Reading Socket Options

The TTL of a multicast for a socket can be determined by reading the value from the socket options. The following code example shows how the TTL value is read.

int ttl;  // Allocate space for TTL.
int sizeofttl = sizeof(ttl); // Create an integer that contains the size of the TTL value.
getsockopt(
           sock,
           IPPROTO_IP,
           IP_MULTICAST_TTL,
            (char *)&ttl,
           &sizeofttl);

The ttl parameter in the preceding code example contains the current TTL set value for the multicasts through a socket defined as sock.

Each multicast transmission is sent from a single network interface, even if the host has more than one multicasting-capable interface. The following code example shows how a socket option is available to determine which interface is currently used for transmissions from a specified socket.

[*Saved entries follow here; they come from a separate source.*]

(* ===== verification/DeliveryProps.v ===== *)
(** What delivering replies does: the sweep sends each due reply once, only to
    submissions nobody else is sending to and that are neither held nor bounced, and
    settles what it sent. *)
From Stdlib Require Import ZArith.
From stdpp Require Import base list strings gmap.
From S2P Require Import Prelude GoStrings GoValues Submission Checklist Classifier ChecklistStore Tables World Repository OutboxRepo Persistence RepositoryProps Config Service Ingest Delivery Sweeps ServiceInv Demo IngestProps.

Open Scope Z_scope.

(** ** One delivery *)

(** What delivering a reply leaves alone: the outbox, which submissions are held or
    bounced, and the process's memory. *)
Definition block_view (d : DB) : list (string * bool) :=
  map (λ r, (sr_id r, reply_blocked r)) d.(db_submissions).
Definition outbox_view (d : DB) : list outbox_row * list (string * bool) :=
  (d.(db_outbox), block_view d).

Section frame.
Context {L : GoLib} {E : Env} (svc : Service).
Notation View v := ((λ d, outbox_view d = v) ∘ w_db).

Lemma view_update_submissions v what p f :
  (∀ s, (f s).(sub_ID) = s.(sub_ID)) → (∀ s, (f s).(sub_OnHold) = s.(sub_OnHold)) →
  (∀ s, (f s).(sub_DeliveryFailed) = s.(sub_DeliveryFailed)) →
  preserves (View v) (update_submissions what p f).
Proof.
  intros Hid Hh Hf. unfold update_submissions. apply preserves_wrap_err, preserves_exec.
  intros d <-. unfold outbox_view, block_view. cbn. f_equal. apply update_where_map.
  intros r. unfold sr_id, reply_blocked. cbn. by rewrite Hid, Hh, Hf.
Qed.

Lemma view_SetLastReplyAt v id t : preserves (View v) (SetLastReplyAt id t).
Proof. by apply view_update_submissions. Qed.

Lemma view_ClearReplyHash v id : preserves (View v) (ClearReplyHash id).
Proof. by apply view_update_submissions. Qed.

Lemma view_UpsertEmail v e : preserves (View v) (UpsertEmail e).
Proof.
  unfold UpsertEmail, upsertEmailRow. apply preserves_transaction. apply preserves_bind; [|walk].
  apply preserves_wrap_err, preserves_stmt. unfold insert_email. intros d a d' <-.
  destruct (has_key _ _ _); [by intros [= _ <-]|]. destruct (has_submission _ _); [|done].
  by intros [= _ <-].
Qed.

Lemma view_Append v e : preserves (View v) (Append e).
Proof.
  unfold Append. apply preserves_bind; [walk|]. intros id. apply preserves_bind; [walk|].
  intros t. destruct (negb _); [walk|]. apply preserves_wrap_err, preserves_stmt.
  intros d a d' <-. destruct (has_key _ _ _); [done|]. by intros [= _ <-].
Qed.

Lemma mem_Append x e : preserves (Mem x) (Append e).
Proof. unfold Append. walk. Qed.
#[local] Hint Resolve view_Append mem_Append : triage.

Lemma mem_audit x id evt p : preserves (Mem x) (audit id evt p).
Proof. unfold audit. walk. Qed.

Lemma view_audit v id evt p : preserves (View v) (audit id evt p).
Proof. apply frame_audit. auto with triage. Qed.

Lemma mem_UpsertEmail x e : preserves (Mem x) (UpsertEmail e).
Proof. unfold UpsertEmail, upsertEmailRow. apply mem_transaction. walk. Qed.

Lemma mem_update_submissions x what p f : preserves (Mem x) (update_submissions what p f).
Proof. unfold update_submissions. walk. Qed.

Lemma mem_Outbox_Update x id st n err : preserves (Mem x) (Outbox_Update id st n err).
Proof. unfold Outbox_Update. walk. Qed.

Lemma mem_MarkSent x id v : preserves (Mem x) (MarkSent id v).
Proof. unfold MarkSent. walk. Qed.

Lemma mem_ListPending x now cutoff limit : preserves (Mem x) (ListPending now cutoff limit).
Proof. unfold ListPending. pose proof (mem_Outbox_Update x). walk. Qed.
End frame.

(** [m] neither fails nor touches what deliveries depend on. *)
Record quiet {E : Env} {A} (m : M A) : Prop := {
  quiet_safe : safe m;
  quiet_mem : ∀ x, preserves (Mem x) m;
  quiet_view : ∀ v, preserves ((λ d, outbox_view d = v) ∘ w_db) m }.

unsigned long addr;            //Allocate space for address.
int sizeofaddr = sizeof(addr); //Create an integer containing size of
                               //address.
getsockopt(
           sock,
           IPPROTO_IP,
           IP_MULTICAST_IF,
            (char *)&addr, 
           &sizeofaddr );

The addr parameter contains the local IP address of the current outgoing interface after a getsockopt call.

By default, if a multicast datagram is sent to a group, to which the sending host belongs, a copy of the datagram on the outgoing interface is looped back by IP for local delivery. Any attempt to disable this multicast loop-back results in the call failing with the error message WSAENOPROTOOPT.